De Zondagse Drollenvanger (1955)
Vroeger heb ik de zondag altijd als de meest nare dag van de week gevonden. Niet zozeer dat we die dag niet buiten mochten spelen, of dat we ons "netjes" moesten gedragen. Die dag had ook het voordeel dat we konden uitslapen, wat voor mij een zegen betekende, omdat het bed voor mij de meest rustgevende plek in huis is, tot op de dag van vandaag. Nergens kun je zo heerlijk dwalen in je gedachten als hier. Met de dekens over je kop het vervolg van je droom beleven. Wat mij best wel lukt. Zelfs in kleur. De periode van zwart-wit dromen ben ik als volleerde dromer allang ontstegen.
 Waar denkt Kuifje aan? Bobby weet het!
Het drama op die zondagen zat 'm in de kleding en voornamelijk in de zogenaamde "nette" kleding, waarvan de plusfour mij de meeste ellende bezorgde. De bekende driekwart broek die ergens onder de knie als een lange pofbroek ophoudt te bestaan. Hoog modern in de jaren '50, en overgewaaid uit Engeland doordat de Engelse koning Edward VII er furore meemaakte tijdens een diplomatieke missie naar Amerika, eind 19de eeuw. Eigenlijk een broek voor de golfsport bedoeld, maar voor jongens in de overgangsfase van korte broek naar pantalon, het ideale kledingstuk om er als jonge jongen er pront bij te lopen.
 King Edward VII in Plusfour
Uit noodzakelijke zuinigheid had mijn moeder een lap stof gekocht op de markt, waarvan ze naar een patroon uit de Marion in al haar ijver een plusfourbroek had gemaakt. Dat ik eerst keer op keer moest passen of de maat en snit wel in orde waren. Ze was trots op het resultaat. Het lag niet aan het model, het lag ook niet de kleermakerskunst van mijn moeder. Het was de stofkeuze dat het euvel was van alle ellende. Geen zuivere scheerwol, maar een goedkoop lapje namaakwol bleek de oorzaak. Deze nepstof kriebelde en prikte aan mijn benen tot aan het kruis. Ik kon er geen moment van stilzitten. Nog erger was, dat ik wist dat mijn vriendjes mij nu zouden uitschelden voor mijn "drollenvanger." Die hoefden er 's zondags niet zo bij te lopen. Helaas, geen kind groeit op zonder trauma.

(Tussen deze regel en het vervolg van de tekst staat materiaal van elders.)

(* ===== verification/Judgement.v ===== *)
(** * Judgement: from the trap that ends a program to its verdict

    [ELF::run] as a whole ([lib/elf.cpp]): the run under [Trap], the performance
    counters, the report of [Elf], then the verdict of [Judger]. *)
From S2P Require Import Prelude Utils Timer Memory.
From S2P Require Import Elf.
From S2P Require Import ElfRun.
From S2P Require Import UserRun.
From S2P Require Import Trap.
From S2P Require Import Judger.
From stdpp Require Import list.

Module Judgement.
Local Open Scope Z_scope.

(** ** [ELF::run] *)

Section Run.
Variables (traps : list Z) (trap_0x80_entry : Z) (tm : Timer.state).

(** What the processor adds to a run: the flags and the frame of the kernel's [int],
    the times of the start, what the performance counters have counted, and what the return code
    is when nothing assigns it. *)
Record hardware := mk_hardware {
  rflags : Z; kf : Trap.Trapframe; c_record : Z; c_reset : Z;
  n_inst : Z; n_clk_thread : Z; n_clk_ref_tsc : Z; unassigned : Z }.

Definition outcome_of (h : hardware) (s : Trap.state) (r : Z * Z * option Z) : Elf.Outcome :=
  let '(time_tsc, trap_num, return_code) := r in
  Elf.mk_outcome time_tsc trap_num (default (unassigned h) return_code) (n_inst h) (n_clk_thread h)
    (n_clk_ref_tsc h) (Trap.trap_epc s) (Trap.trap_cr2 s).

(** [l] are the traps of the program; a 64-bit one has one. *)
Definition run_user (h : hardware) (app : Elf.App) (limit : Z) (l : list Trap.event) (s : Trap.state)
    : option (Memory.state * Trap.state * Elf.Outcome) :=
  if negb (Elf.duckinfo_ptr app =? 0) then
    match l with
    | [] => None
    | e :: _ =>
        match Trap.run_user_64 traps trap_0x80_entry tm (rflags h) (Elf.entry app) (Elf.rsp app) limit (kf h)
                (c_record h) (c_reset h) e s with
        | Some (s, r) => Some (Trap.ev_mem e, s, outcome_of h s r)
        | None => None
        end
    end
  else
    match Trap.run_user_32 traps trap_0x80_entry tm (rflags h) (Elf.entry app) (Elf.rsp app) limit (kf h)
            (c_record h) (c_reset h) l s with
    | Some (m, s, r) => Some (m, s, outcome_of h s r)
    | None => None
    end.

(** The run, the report, and the verdict on it. *)
Definition judge_run (h : hardware) (app : Elf.App) (limit : Z) (l : list Trap.event) (s : Trap.state)
    : option (Memory.state * Trap.state * Judger.JudgeResult) :=
  match run_user h app limit l s with
  | None => None
  | Some (m, s, o) =>
      match Elf.run tm app o m with
      | None => None
      | Some (m, res) => Some (m, s, Judger.verdict limit res)
      end
  end.
End Run.

(** ** What a verdict should be *)

(** How a program can end. *)
Inductive ending := Exit (code : Z) | Abort | InvalidCall | Stopped (num : Z).

(** The ending, from the frame of the last trap. *)
Definition how_it_ended (bits32 : bool) (tf : Trap.Trapframe) : ending :=
  let num := Trap.tf_num tf in
  let call := s32 (Trap.rax (Trap.tf_regs tf)) in
  if bits32 then
    if num =? 0x80 then if call =? 1 then Exit (s32 (Trap.rbx (Trap.tf_regs tf))) else InvalidCall
    else if num =? 255 then InvalidCall
    else Stopped num
  else if num =? 255 then
    if call =? 60 then Exit (s32 (Trap.rdi (Trap.tf_regs tf))) else if call =? 200 then Abort else InvalidCall
  else Stopped num.

Inductive judged := Fine (code time : Z) | TimeLimitExceeded (time : Z) | RuntimeError (num time : Z).

Definition expected (limit time : Z) (e : ending) : judged :=
  if limit <? time then TimeLimitExceeded limit
  else
    match e with
    | Exit code => Fine code time
    | Abort => RuntimeError 253 time
    | InvalidCall => RuntimeError 254 time
    | Stopped num => if num =? 32 then TimeLimitExceeded limit else RuntimeError num time
    end.

(** What a client reads in a result. *)
Definition read_result (r : Judger.JudgeResult) : judged :=
  if Judger.is_TLE r then TimeLimitExceeded (Judger.j_time_ns r)
  else if Judger.is_RE r then RuntimeError (Judger.j_trap_num r) (Judger.j_time_ns r)
  else Fine (Judger.j_return_code r) (Judger.j_time_ns r).

Definition number (e : ending) : Z :=
  match e with Exit _ => 255 | Abort => 253 | InvalidCall => 254 | Stopped num => num end.
Definition code_is (e : ending) (code : Z) : Prop :=
  match e with Exit c => code = c | Abort => True | _ => code = 0 end.

Lemma verdict_expected limit e res :
  Elf.trap_num res = number e -> code_is e (Elf.return_code res) -> (forall n, e = Stopped n -> n <> 255) ->
  read_result (Judger.verdict limit res) = expected limit (Elf.time_ns res) e.
Proof.
  intros Hn Hc He. unfold Judger.verdict, Judger.result_of, read_result, expected, Judger.TRAP_SYSCALL, Judger.TRAP_TIMER.
  rewrite Hn. cbn [Judger.is_TLE]. destruct (Z.ltb_spec limit (Elf.time_ns res)); [done|]. cbn [orb].
  destruct e as [code| | |num]; cbn [number code_is] in *; cbn; [by rewrite Hc|done|done|].
  destruct (Z.eqb_spec num 32) as [->|N]; cbn; [done|]. rewrite ?Hn. cbn [number].
  by rewrite (proj2 (Z.eqb_neq num 255) (He num eq_refl)).
Qed.

Lemma ending_64 num call trap_num return_code rdi :
  (num <> Trap.TRAP_SYSCALL -> trap_num = num /\ return_code = Some 0) /\
  (num = Trap.TRAP_SYSCALL -> call = Trap.DUCK_sys_exit -> trap_num = Trap.TRAP_SYSCALL /\ return_code = Some rdi) /\
  (num = Trap.TRAP_SYSCALL -> call = Trap.SYS_tkill -> trap_num = Trap.TRAP_ABORT /\ return_code = None) /\
  (num = Trap.TRAP_SYSCALL -> call <> Trap.DUCK_sys_exit -> call <> Trap.SYS_tkill ->
    trap_num = Trap.TRAP_INVALID_SYSCALL /\ return_code = Some 0) ->
  let e := if num =? 255 then if call =? 60 then Exit rdi else if call =? 200 then Abort else InvalidCall
           else Stopped num in
  trap_num = number e /\ forall d, code_is e (default d return_code).
Proof.
  intros (H1 & H2 & H3 & H4). cbn zeta. unfold Trap.TRAP_SYSCALL, Trap.DUCK_sys_exit, Trap.SYS_tkill in *.
  destruct (Z.eqb_spec num 255) as [E|E]; [|by destruct H1 as [-> ->]].
  destruct (Z.eqb_spec call 60) as [Ec|Ec]; [by destruct H2 as [-> ->]|].
  destruct (Z.eqb_spec call 200) as [Ek|Ek]; [by destruct H3 as [-> ->]|by destruct H4 as [-> ->]].
Qed.

Lemma ending_32 num call trap_num return_code rbx :
  (num <> Trap.TRAP_SYSCALL32 -> num <> Trap.TRAP_SYSCALL -> trap_num = num /\ return_code = 0) /\
  (num = Trap.TRAP_SYSCALL32 -> call = Trap.DUCK_sys_exit_32 -> trap_num = Trap.TRAP_SYSCALL /\ return_code = rbx) /\
  (num = Trap.TRAP_SYSCALL32 /\ call <> Trap.DUCK_sys_exit_32 \/ num = Trap.TRAP_SYSCALL ->
    trap_num = Trap.TRAP_INVALID_SYSCALL /\ return_code = 0) ->
  let e := if num =? 0x80 then if call =? 1 then Exit rbx else InvalidCall
           else if num =? 255 then InvalidCall else Stopped num in
  trap_num = number e /\ forall d, code_is e (default d (Some return_code)).
Proof.
  intros (H1 & H2 & H3). cbn zeta. unfold Trap.TRAP_SYSCALL, Trap.TRAP_SYSCALL32, Trap.DUCK_sys_exit_32 in *.
  destruct (Z.eqb_spec num 0x80) as [E|E];
    [destruct (Z.eqb_spec call 1) as [Ec|Ec]; [by destruct H2 as [-> ->]|by destruct H3 as [-> ->]; [left|]]|].
  destruct (Z.eqb_spec num 255) as [Es|Es]; [by destruct H3 as [-> ->]; [right|]|by destruct H1 as [-> ->]].
Qed.

Lemma not_the_door bits32 tf n : how_it_ended bits32 tf = Stopped n -> n <> 255.
Proof.
  unfold how_it_ended. destruct bits32; cbn zeta.
  - destruct (_ =? 0x80); [by destruct (_ =? 1)|]. destruct (Z.eqb_spec (Trap.tf_num tf) 255); [done|]. by intros [= <-].
  - destruct (Z.eqb_spec (Trap.tf_num tf) 255); [by destruct (_ =? 60); [|destruct (_ =? 200)]|]. by intros [= <-].
Qed.

(** The report is always made. *)
Lemma report_made t app o m :
  Memory.page_range (Elf.start_addr app) (Elf.special_region_break_addr app) ->
  Memory.page_range (Elf.stdin_start_addr app) (Elf.stdin_break_addr app) ->
  exists m' res, Elf.run t app o m = Some (m', res) /\ Elf.trap_num res = Elf.o_trap_num o /\
    Elf.return_code res = Elf.o_return_code o /\ Elf.time_ns res = Timer.clk_to_ns t (Elf.o_clk_thread o) /\
    Elf.time_tsc res = Elf.o_time_tsc o /\ Elf.trap_epc res = Elf.o_trap_epc o /\ Elf.trap_cr2 res = Elf.o_trap_cr2 o.
Proof.
  intros R1 R2. unfold Elf.run, Memory.set_duck_written_by_dirty, Memory.count_dirty_pages, Memory.count_accessed_pages.
  destruct (Memory.for_pages_update (λ e, Z.lor e (if negb (Z.land e Memory.PTE_DIRTY =? 0)
    then Memory.PTE_DUCK_WRITTEN else 0)) _ _ m R1) as (m1 & -> & _).
  cbn [Memory.obind]. rewrite !ElfRun.count_pages_spec by done. cbn [Memory.obind].
  eexists _, _. split; [reflexivity|]. by conj_split.
Qed.

Section Verdicts.
Variables (traps : list Z) (trap_0x80_entry : Z) (tm : Timer.state).
Hypothesis Htm : is_u32 (Timer.ext_freq tm).

(** C4: A program gets the verdict it deserves.  Run a program of either kind, whatever
    segments it asks for before its last trap, and judge the report: the result
    says "fine" with the code of its exit call when it made one within
    the limit, "time limit exceeded", with the limit as the time, when
    the measured time exceeds the limit or the timer stopped it, and
    otherwise "runtime error", with the number of its trap, 253 for an abort and 254 for
    a system call that is not one.  The result says where the program stopped and
    how long that took; afterwards the kernel goes on where it was, the timer
    is off and the time-stamp counter is the kernel's. *)
Theorem programs_get_their_verdict h app limit pre e s c1 :
  Memory.page_range (Elf.start_addr app) (Elf.special_region_break_addr app) ->
  Memory.page_range (Elf.stdin_start_addr app) (Elf.stdin_break_addr app) ->
  let bits32 := Elf.duckinfo_ptr app =? 0 in
  s32 (Trap.tf_num (kf h)) = (if bits32 then Trap.TRAP_RUN_USER32 else Trap.TRAP_RUN_USER) ->
  Z.land (Trap.tf_cs (kf h)) 3 = 0 ->
  (if bits32 then Forall Trap.asks_for_area pre /\ ~ Trap.asks_for_area e else pre = []) ->
  Z.land (Trap.tf_cs (Trap.ev_tf e)) 3 <> 0 -> 0 <= Trap.tf_num (Trap.ev_tf e) < 256 ->
  Trap.tsc (Trap.tf_regs (Trap.ev_tf e)) = u64 (c1 - c_reset h) ->
  exists m' s' r, judge_run traps trap_0x80_entry tm h app limit (pre ++ [e]) s = Some (m', s', r) /\
    read_result r = expected limit (Timer.clk_to_ns tm (n_clk_thread h)) (how_it_ended bits32 (Trap.ev_tf e)) /\
    Judger.j_time_tsc r = u64 (c1 - c_record h) /\ Judger.j_trap_epc r = Trap.tf_rip (Trap.ev_tf e) /\
    Judger.j_trap_cr2 r = Trap.ev_cr2 e /\
    Trap.kernel_resumes (kf h) (Trap.tf_run_user s') (Trap.tf_num (Trap.ev_tf e)) /\ Trap.tsc_adjust s' = 0 /\
    LAPIC.writes (Trap.lapic s') = LAPIC.writes (Trap.lapic s) ++ Trap.timer_writes tm limit ++
      [(LAPIC.EOI, 0); (LAPIC.TICR, u32 (-1))].
Proof.
  cbn zeta. intros R1 R2 Hk Hkc Hpre Huc Hr Htsc.
  set (en := how_it_ended _ _). set (time := Timer.clk_to_ns tm _).
  assert (Hrun : exists m1 s1 o, run_user traps trap_0x80_entry tm h app limit (pre ++ [e]) s = Some (m1, s1, o) /\
    Elf.o_trap_num o = number en /\ code_is en (Elf.o_return_code o) /\ Elf.o_clk_thread o = n_clk_thread h /\
    Elf.o_time_tsc o = u64 (c1 - c_record h) /\ Elf.o_trap_epc o = Trap.tf_rip (Trap.ev_tf e) /\
    Elf.o_trap_cr2 o = Trap.ev_cr2 e /\
    Trap.kernel_resumes (kf h) (Trap.tf_run_user s1) (Trap.tf_num (Trap.ev_tf e)) /\ Trap.tsc_adjust s1 = 0 /\
    LAPIC.writes (Trap.lapic s1) = LAPIC.writes (Trap.lapic s) ++ Trap.timer_writes tm limit ++
      [(LAPIC.EOI, 0); (LAPIC.TICR, u32 (-1))]).
  { unfold run_user. subst en. destruct (Elf.duckinfo_ptr app =? 0); cbn [negb].
    - destruct Hpre as [Hp He].
      destruct (Trap.run_32_reports traps trap_0x80_entry tm Htm (rflags h) (Elf.entry app) (Elf.rsp app) limit (kf h)
        (c_record h) (c_reset h) pre e s c1 Hk Hkc Hp He Huc Hr Htsc) as (s1 & n & rc & -> & H & X & X1 & X2 & X3 & X4).
      apply ending_32 in H as [-> H]. eexists _, _, _. split; [reflexivity|]. cbn. rewrite X1, X2.
      conj_split; (done || apply (H 0)).
    - subst pre. cbn [Datatypes.app].
      destruct (Trap.run_64_reports traps trap_0x80_entry tm Htm (rflags h) (Elf.entry app) (Elf.rsp app) limit (kf h)
        (c_record h) (c_reset h) e s c1 Hk Hkc Huc Hr Htsc) as (s1 & n & rc & -> & H & X & X1 & X2 & X3 & X4).
      apply ending_64 in H as [-> H]. eexists _, _, _. split; [reflexivity|]. cbn. rewrite X1, X2.
      conj_split; (done || apply H). }
  destruct Hrun as (m1 & s1 & o & E & O1 & O2 & O3 & O4 & O5 & O6 & O7 & O8 & O9). unfold judge_run. rewrite E.
  destruct (report_made tm app o m1 R1 R2) as (m2 & res & -> & P1 & P2 & P3 & P4 & P5 & P6).
  exists m2, s1, (Judger.verdict limit res). split; [done|].
  split; [|unfold Judger.verdict; destruct (_ || _); cbn; rewrite P4, P5, P6; by conj_split].
  rewrite (verdict_expected limit en res); [by rewrite P3, O3|congruence|by rewrite P2|].
  intros n Hn. by apply (not_the_door _ _ _ Hn).
Qed.
End Verdicts.

(** ** Two programs *)

Definition demo_hardware (num : Z) : hardware := mk_hardware 0x246 (Trap.demo_kernel num) 1000 1010 5000 7200 7000 77.
Definition with_duckinfo (a b : Z) : Elf.App :=
  let d := UserRun.demo_64 in
  Elf.mk_app (Elf.entry d) (Elf.rsp d) (Elf.start_addr d) (Elf.break_addr d) (Elf.special_region_start_addr d)
    (Elf.special_region_break_addr d) (Elf.stdin_start_addr d) (Elf.stdin_break_addr d) (Elf.duckinfo_orig d) a b.
Definition demo_32 : Elf.App := with_duckinfo 0 0x401f90.
(** A program of 64 bits stopped by a division by zero. *)
Definition demo_fault : Trap.event := Trap.mk_event (Trap.demo_frame 43 0 1 3 0 (u64 (9000 - 1010))) 0 0 Trap.demo_memory.

Lemma programs_get_their_verdict_witness :
  (exists m s r, judge_run Trap.demo_traps 0x202000 Trap.demo_tm (demo_hardware Trap.TRAP_RUN_USER32) demo_32 1000000000
      [Trap.demo_area; Trap.demo_exit_32] Trap.demo_init = Some (m, s, r) /\ read_result r = Fine 3 2000) /\
  (exists m s r, judge_run Trap.demo_traps 0x202000 Trap.demo_tm (demo_hardware Trap.TRAP_RUN_USER) UserRun.demo_64 1000000000
      [demo_fault] Trap.demo_init = Some (m, s, r) /\ read_result r = RuntimeError 0 2000).
Proof.
  assert (Ht : is_u32 (Timer.ext_freq Trap.demo_tm)) by (unfold is_u32; cbn; lia).
  assert (R1 : Memory.page_range (Elf.start_addr demo_32) (Elf.special_region_break_addr demo_32)) by (by repeat split).
  assert (R2 : Memory.page_range (Elf.stdin_start_addr demo_32) (Elf.stdin_break_addr demo_32)) by (by repeat split).
  split.
  - destruct (programs_get_their_verdict Trap.demo_traps 0x202000 Trap.demo_tm Ht (demo_hardware Trap.TRAP_RUN_USER32)
      demo_32 1000000000 [Trap.demo_area] Trap.demo_exit_32 Trap.demo_init 9000 R1 R2) as (m & s & r & E & H & _);
      [done|done|split; [by repeat constructor|by intros [_ ?]]|done|cbn; lia|done|].
    exists m, s, r. split; [exact E|]. rewrite H. reflexivity.
  - destruct (programs_get_their_verdict Trap.demo_traps 0x202000 Trap.demo_tm Ht (demo_hardware Trap.TRAP_RUN_USER)
      UserRun.demo_64 1000000000 [] demo_fault Trap.demo_init 9000 R1 R2) as (m & s & r & E & H & _);
      [done|done|done|done|cbn; lia|done|].
    exists m, s, r. split; [exact E|]. rewrite H. reflexivity.
Defined.

End Judgement.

 Luisteren naar de radio deed je vroeger zo.
Dit gaf mij ook alle reden om de gang naar de kerk zolang mogelijk uit te stellen. Het vooruitzicht dat ik urenlang in de harde kerkbank ook onrustig zou zitten schuifelen, en waarschijnlijk de rest van de dag met schrale plekken op de dijbenen moest rondlopen, deed me allerlei uitvluchten bedenken. Acuut kreeg ik buikpijn rond de tijd dat we ons moesten opmaken voor de kerk. Ik kon de aandoening zo natuurgetrouw oproepen, dat ik daardoor thuis mocht blijven. Mijn moeder, die maagpatiënt was, had alle compassie voor mijn kwaal, ze voelde met me mee in het lijden. Toen ik de truc goed onder de knie had, heb ik daar meermalen succes mee geoogst.
Een andere reden van triviale aard was, dat rond dit tijdstip de avonturenhoorspelen van de KRO op de radio begonnen. Juist rond twee uur wanneer ik in de kerk zou zitten. Waarom kon die katholieke radio geen rekening houden met protestantse luisteraartjes? Want die hoorspelen wilde ik als het even kon niet missen, ook omdat telkens een vervolg kwam op de voorafgaande aflevering. En slim als kinderen kunnen zijn, ik bedacht een list.
 Waar de Plusfour echt thuis hoort
"Gaat het al een beetje,....Appie?" vroeg mijn moeder bezorgd, die meteen klaar stond met een beker warme anijsmelk. "Nou....?....Nog niet helemaal," antwoordde ik met een benepen stemmetje, waarop ik plotseling weer "krampen" voelde opkomen en met veel gekreun demonstratief het toilet opzocht. "t Is toch wat met die jongen," zei mijn moeder verontrust tegen mijn vader. "Die jongen mankeert niks, die bedenkt smoezen. De volgende keer gaat hij gewoon mee naar de kerk!" Mijn vader doorzag mijn acteertalent, dat ik toch niet tot in de perfectie beheerste.